------ Records provided ------
(* ===== verification/TransportParams.v ===== *)
(** TransportParams: quic-go/core/handshake/transport_parameters.go.  The
    parameters are a type-length-value list behind a two-byte length.
    [Unmarshal] updates the struct as it reads, so an error leaves the
    parameters read before it; the model returns the struct together with the
    error.  The random numbers of the greased parameter are arguments of
    [Marshal]. *)

From S2P Require Import Prelude Utils Protocol.
From stdpp Require Import sorting.
#[local] Open Scope Z_scope.

Definition originalConnectionIDParameterID : Z := 0x0.
Definition idleTimeoutParameterID : Z := 0x1.
Definition statelessResetTokenParameterID : Z := 0x2.
Definition maxPacketSizeParameterID : Z := 0x3.
Definition initialMaxDataParameterID : Z := 0x4.
Definition initialMaxStreamDataBidiLocalParameterID : Z := 0x5.
Definition initialMaxStreamDataBidiRemoteParameterID : Z := 0x6.
Definition initialMaxStreamDataUniParameterID : Z := 0x7.
Definition initialMaxStreamsBidiParameterID : Z := 0x8.
Definition initialMaxStreamsUniParameterID : Z := 0x9.
Definition ackDelayExponentParameterID : Z := 0xa.
Definition maxAckDelayParameterID : Z := 0xb.
Definition disableMigrationParameterID : Z := 0xc.

Definition Millisecond : Z := 1000000.
Definition MaxAckDelayExponent : Z := 20.
Definition DefaultMaxAckDelay : Z := 25 * Millisecond.
Definition MaxMaxAckDelay : Z := 2 ^ 14 * Millisecond.
Definition MinRemoteIdleTimeout : Z := 5000 * Millisecond.

Record TransportParameters := mkTP {
  InitialMaxStreamDataBidiLocal : Z; InitialMaxStreamDataBidiRemote : Z; InitialMaxStreamDataUni : Z;
  InitialMaxData : Z;
  tp_MaxAckDelay : Z; tp_AckDelayExponent : Z;
  DisableMigration : bool;
  MaxPacketSize : Z;
  MaxUniStreamNum : Z; MaxBidiStreamNum : Z;
  IdleTimeout : Z;
  StatelessResetToken : option (list Z); OriginalConnectionID : list Z }.
(** The zero value. *)
Definition tp_zero : TransportParameters := mkTP 0 0 0 0 0 0 false 0 0 0 0 None [].

Definition set_streams (p : TransportParameters) (bl br u d : Z) : TransportParameters :=
  mkTP bl br u d (tp_MaxAckDelay p) (tp_AckDelayExponent p) (DisableMigration p) (MaxPacketSize p)
    (MaxUniStreamNum p) (MaxBidiStreamNum p) (IdleTimeout p) (StatelessResetToken p) (OriginalConnectionID p).
Definition set_nums (p : TransportParameters) (uni bidi : Z) : TransportParameters :=
  mkTP (InitialMaxStreamDataBidiLocal p) (InitialMaxStreamDataBidiRemote p) (InitialMaxStreamDataUni p) (InitialMaxData p)
    (tp_MaxAckDelay p) (tp_AckDelayExponent p) (DisableMigration p) (MaxPacketSize p)
    uni bidi (IdleTimeout p) (StatelessResetToken p) (OriginalConnectionID p).
Definition set_times (p : TransportParameters) (ackDelay exponent size idle : Z) : TransportParameters :=
  mkTP (InitialMaxStreamDataBidiLocal p) (InitialMaxStreamDataBidiRemote p) (InitialMaxStreamDataUni p) (InitialMaxData p)
    ackDelay exponent (DisableMigration p) size
    (MaxUniStreamNum p) (MaxBidiStreamNum p) idle (StatelessResetToken p) (OriginalConnectionID p).
Definition set_rest (p : TransportParameters) (mig : bool) (tok : option (list Z)) (cid : list Z) : TransportParameters :=
  mkTP (InitialMaxStreamDataBidiLocal p) (InitialMaxStreamDataBidiRemote p) (InitialMaxStreamDataUni p) (InitialMaxData p)
    (tp_MaxAckDelay p) (tp_AckDelayExponent p) mig (MaxPacketSize p)
    (MaxUniStreamNum p) (MaxBidiStreamNum p) (IdleTimeout p) tok cid.

(** The assignments of [readNumericTransportParameter] once the value is read. *)
Definition set_numeric (p : TransportParameters) (paramID val : Z) : TransportParameters * option goerr :=
  let bl := InitialMaxStreamDataBidiLocal p in
  let br := InitialMaxStreamDataBidiRemote p in
  let un := InitialMaxStreamDataUni p in
  let d := InitialMaxData p in
  let ad := tp_MaxAckDelay p in
  let ae := tp_AckDelayExponent p in
  if paramID =? initialMaxStreamDataBidiLocalParameterID then (set_streams p val br un d, None)
  else if paramID =? initialMaxStreamDataBidiRemoteParameterID then (set_streams p bl val un d, None)
  else if paramID =? initialMaxStreamDataUniParameterID then (set_streams p bl br val d, None)
  else if paramID =? initialMaxDataParameterID then (set_streams p bl br un val, None)
  else if paramID =? initialMaxStreamsBidiParameterID then (set_nums p (MaxUniStreamNum p) (i64 val), None)
  else if paramID =? initialMaxStreamsUniParameterID then (set_nums p (i64 val) (MaxBidiStreamNum p), None)
  else if paramID =? idleTimeoutParameterID then
    (set_times p ad ae (MaxPacketSize p) (MaxDuration MinRemoteIdleTimeout (i64 (i64 val * Millisecond))), None)
  else if paramID =? maxPacketSizeParameterID then
    if val <? 1200 then (p, Some (Errorf "invalid value for max_packet_size: %d (minimum 1200)" [val]))
    else (set_times p ad ae val (IdleTimeout p), None)
  else if paramID =? ackDelayExponentParameterID then
    if MaxAckDelayExponent <? val then
      (p, Some (Errorf "invalid value for ack_delay_exponent: %d (maximum %d)" [val; MaxAckDelayExponent]))
    else (set_times p ad (u8 val) (MaxPacketSize p) (IdleTimeout p), None)
  else if paramID =? maxAckDelayParameterID then
    let maxAckDelay := i64 (i64 val * Millisecond) in
    if MaxMaxAckDelay <=? maxAckDelay then
      (p, Some (Errorf "invalid value for max_ack_delay: %dms (maximum %dms)"
                  [Z.quot maxAckDelay Millisecond; Z.quot (MaxMaxAckDelay - Millisecond) Millisecond]))
    else (set_times p (if maxAckDelay <? 0 then InfDuration else maxAckDelay) ae (MaxPacketSize p) (IdleTimeout p), None)
  else (p, Some (Errorf "TransportParameter BUG: transport parameter %d not found" [paramID])).

(** The result: the struct, what is left to read, and the error. *)
Definition readNumericTransportParameter (p : TransportParameters) (r : list Z) (paramID expectedLen : Z)
    : TransportParameters * list Z * option goerr :=
  match ReadVarInt r with
  | Ok (val, r') =>
      if negb (len r - len r' =? expectedLen) then
        (p, r', Some (Errorf "inconsistent transport parameter length for %d" [paramID]))
      else let '(p, err) := set_numeric p paramID val in (p, r', err)
  | _ => (p, [], Some (Errorf "error while reading transport parameter %d: %s" [paramID]))
  end.

(** The case of a parameter that is not a number. *)
Definition readOther (p : TransportParameters) (sentBy : Perspective) (r : list Z) (paramID paramLen : Z)
    : TransportParameters * list Z * option goerr :=
  if len r <? paramLen then
    (p, r, Some (Errorf "remaining length (%d) smaller than parameter length (%d)" [len r; paramLen]))
  else if paramID =? disableMigrationParameterID then
    if negb (paramLen =? 0) then (p, r, Some (Errorf "wrong length for disable_migration: %d (expected empty)" [paramLen]))
    else (set_rest p true (StatelessResetToken p) (OriginalConnectionID p), r, None)
  else if paramID =? statelessResetTokenParameterID then
    if decide (sentBy = PerspectiveClient) then (p, r, Some (Errorf "client sent a stateless_reset_token" []))
    else if negb (paramLen =? 16) then
      (p, r, Some (Errorf "wrong length for stateless_reset_token: %d (expected 16)" [paramLen]))
    else (set_rest p (DisableMigration p) (Some (take 16 r)) (OriginalConnectionID p), drop 16 r, None)
  else if paramID =? originalConnectionIDParameterID then
    if decide (sentBy = PerspectiveClient) then (p, r, Some (Errorf "client sent an original_connection_id" []))
    else
      let '(cid, r) := match ReadConnectionID paramLen r with Ok x => x | _ => ([], []) end in
      (set_rest p (DisableMigration p) (StatelessResetToken p) cid, r, None)
  else (p, drop (Z.to_nat paramLen) r, None).

Definition isNumeric (paramID : Z) : bool :=
  bool_decide (paramID ∈
    [ackDelayExponentParameterID; maxAckDelayParameterID; initialMaxStreamDataBidiLocalParameterID;
     initialMaxStreamDataBidiRemoteParameterID; initialMaxStreamDataUniParameterID; initialMaxDataParameterID;
     initialMaxStreamsBidiParameterID; initialMaxStreamsUniParameterID; idleTimeoutParameterID; maxPacketSizeParameterID]).

(** [paramIDInt, _ := utils.BigEndian.ReadUint16(r)] *)
Definition read16 (r : list Z) : Z * list Z := match ReadUint16 r with Ok x => x | _ => (0, []) end.
(** The loop [for r.Len() >= 4]: the parameters' ids in the order read. *)
Fixpoint unmarshal_loop (fuel : nat) (p : TransportParameters) (sentBy : Perspective) (r : list Z) (parameterIDs : list Z)
    : TransportParameters * list Z * list Z * option goerr :=
  match fuel with
  | O => (p, r, parameterIDs, Some (Errorf "out of fuel" []))
  | S fuel =>
      if len r <? 4 then (p, r, parameterIDs, None) else
      let '(paramID, r) := read16 r in
      let '(paramLen, r) := read16 r in
      let parameterIDs := parameterIDs ++ [paramID] in
      let '(p, r, err) :=
        if isNumeric paramID then readNumericTransportParameter p r paramID paramLen
        else readOther p sentBy r paramID paramLen in
      match err with
      | Some e => (p, r, parameterIDs, Some e)
      | None => unmarshal_loop fuel p sentBy r parameterIDs
      end
  end.

(** The loop over the sorted ids. *)
Fixpoint find_duplicate (l : list Z) : option Z :=
  match l with
  | a :: ((b :: _) as l') => if a =? b then Some a else find_duplicate l'
  | _ => None
  end.

Definition Unmarshal (p : TransportParameters) (data : list Z) (sentBy : Perspective)
    : TransportParameters * option goerr :=
  if len data <? 2 then (p, Some (Errorf "transport parameter data too short" [])) else
  let '(length_, r) := read16 data in
  if len data - 2 <? length_ then
    (p, Some (Errorf "expected transport parameters to be %d bytes long, have %d" [length_; len data - 2]))
  else
  match unmarshal_loop (S (length r)) p sentBy r [] with
  | (p, _, _, Some e) => (p, Some e)
  | (p, r, parameterIDs, None) =>
      let ae := if bool_decide (ackDelayExponentParameterID ∈ parameterIDs) then tp_AckDelayExponent p else DefaultAckDelayExponent in
      let ad := if bool_decide (maxAckDelayParameterID ∈ parameterIDs) then tp_MaxAckDelay p else DefaultMaxAckDelay in
      let size := if MaxPacketSize p =? 0 then MaxByteCount else MaxPacketSize p in
      let p := set_times p ad ae size (IdleTimeout p) in
      match find_duplicate (merge_sort Z.le parameterIDs) with
      | Some id => (p, Some (Errorf "received duplicate transport parameter %#x" [id]))
      | None =>
          if negb (len r =? 0) then (p, Some (Errorf "should have read all data. Still have %d bytes" [len r]))
          else (p, None)
      end
  end.

(** * Marshal *)

Definition marshalVarintParam (id val : Z) : writer :=
  WriteUint16 id >>>
  (λ b, match VarIntLen val with
        | Ok n => (WriteUint16 (u16 n) >>> WriteVarInt val) b
        | Err e => (b, Err e)
        | Panic s => (b, Panic s)
        end).
Definition wwhen (c : bool) (w : writer) : writer := if c then w else wdone.

Definition marshal_params (p : TransportParameters) (grease : Z) (randomData : list Z) : writer :=
  WriteUint16 (u16 (27 + 31 * grease)) >>> WriteUint16 (u16 (len randomData)) >>> WriteBytes randomData >>>
  marshalVarintParam initialMaxStreamDataBidiLocalParameterID (InitialMaxStreamDataBidiLocal p) >>>
  marshalVarintParam initialMaxStreamDataBidiRemoteParameterID (InitialMaxStreamDataBidiRemote p) >>>
  marshalVarintParam initialMaxStreamDataUniParameterID (InitialMaxStreamDataUni p) >>>
  marshalVarintParam initialMaxDataParameterID (InitialMaxData p) >>>
  marshalVarintParam initialMaxStreamsBidiParameterID (u64 (MaxBidiStreamNum p)) >>>
  marshalVarintParam initialMaxStreamsUniParameterID (u64 (MaxUniStreamNum p)) >>>
  marshalVarintParam idleTimeoutParameterID (u64 (Z.quot (IdleTimeout p) Millisecond)) >>>
  marshalVarintParam maxPacketSizeParameterID MaxReceivePacketSize >>>
  wwhen (negb (tp_MaxAckDelay p =? DefaultMaxAckDelay))
    (marshalVarintParam maxAckDelayParameterID (u64 (Z.quot (tp_MaxAckDelay p) Millisecond))) >>>
  wwhen (negb (tp_AckDelayExponent p =? DefaultAckDelayExponent))
    (marshalVarintParam ackDelayExponentParameterID (tp_AckDelayExponent p)) >>>
  wwhen (DisableMigration p) (WriteUint16 disableMigrationParameterID >>> WriteUint16 0) >>>
  (match StatelessResetToken p with
   | Some token => WriteUint16 statelessResetTokenParameterID >>> WriteUint16 16 >>> WriteBytes token
   | None => wdone
   end) >>>
  wwhen (0 <? len (OriginalConnectionID p))
    (WriteUint16 originalConnectionIDParameterID >>> WriteUint16 (u16 (len (OriginalConnectionID p))) >>>
     WriteBytes (OriginalConnectionID p)).
(** The two bytes written first are replaced by the length at the end. *)
Definition Marshal (p : TransportParameters) (grease : Z) (randomData : list Z) : outcome (list Z) :=
  match (WriteBytes [0; 0] >>> marshal_params p grease randomData) [] with
  | (data, Ok _) => let n := u16 (len data - 2) in Ok ([byte_at n 8; u8 n] ++ drop 2 data)
  | (_, Err e) => Err e
  | (_, Panic s) => Panic s
  end.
------
Your objective:
From the data, collect all lines where the string "disableMigrationParameterID" appears.

Response to the exercise:
Definition disableMigrationParameterID : Z := 0xc.
  else if paramID =? disableMigrationParameterID then
  wwhen (DisableMigration p) (WriteUint16 disableMigrationParameterID >>> WriteUint16 0) >>>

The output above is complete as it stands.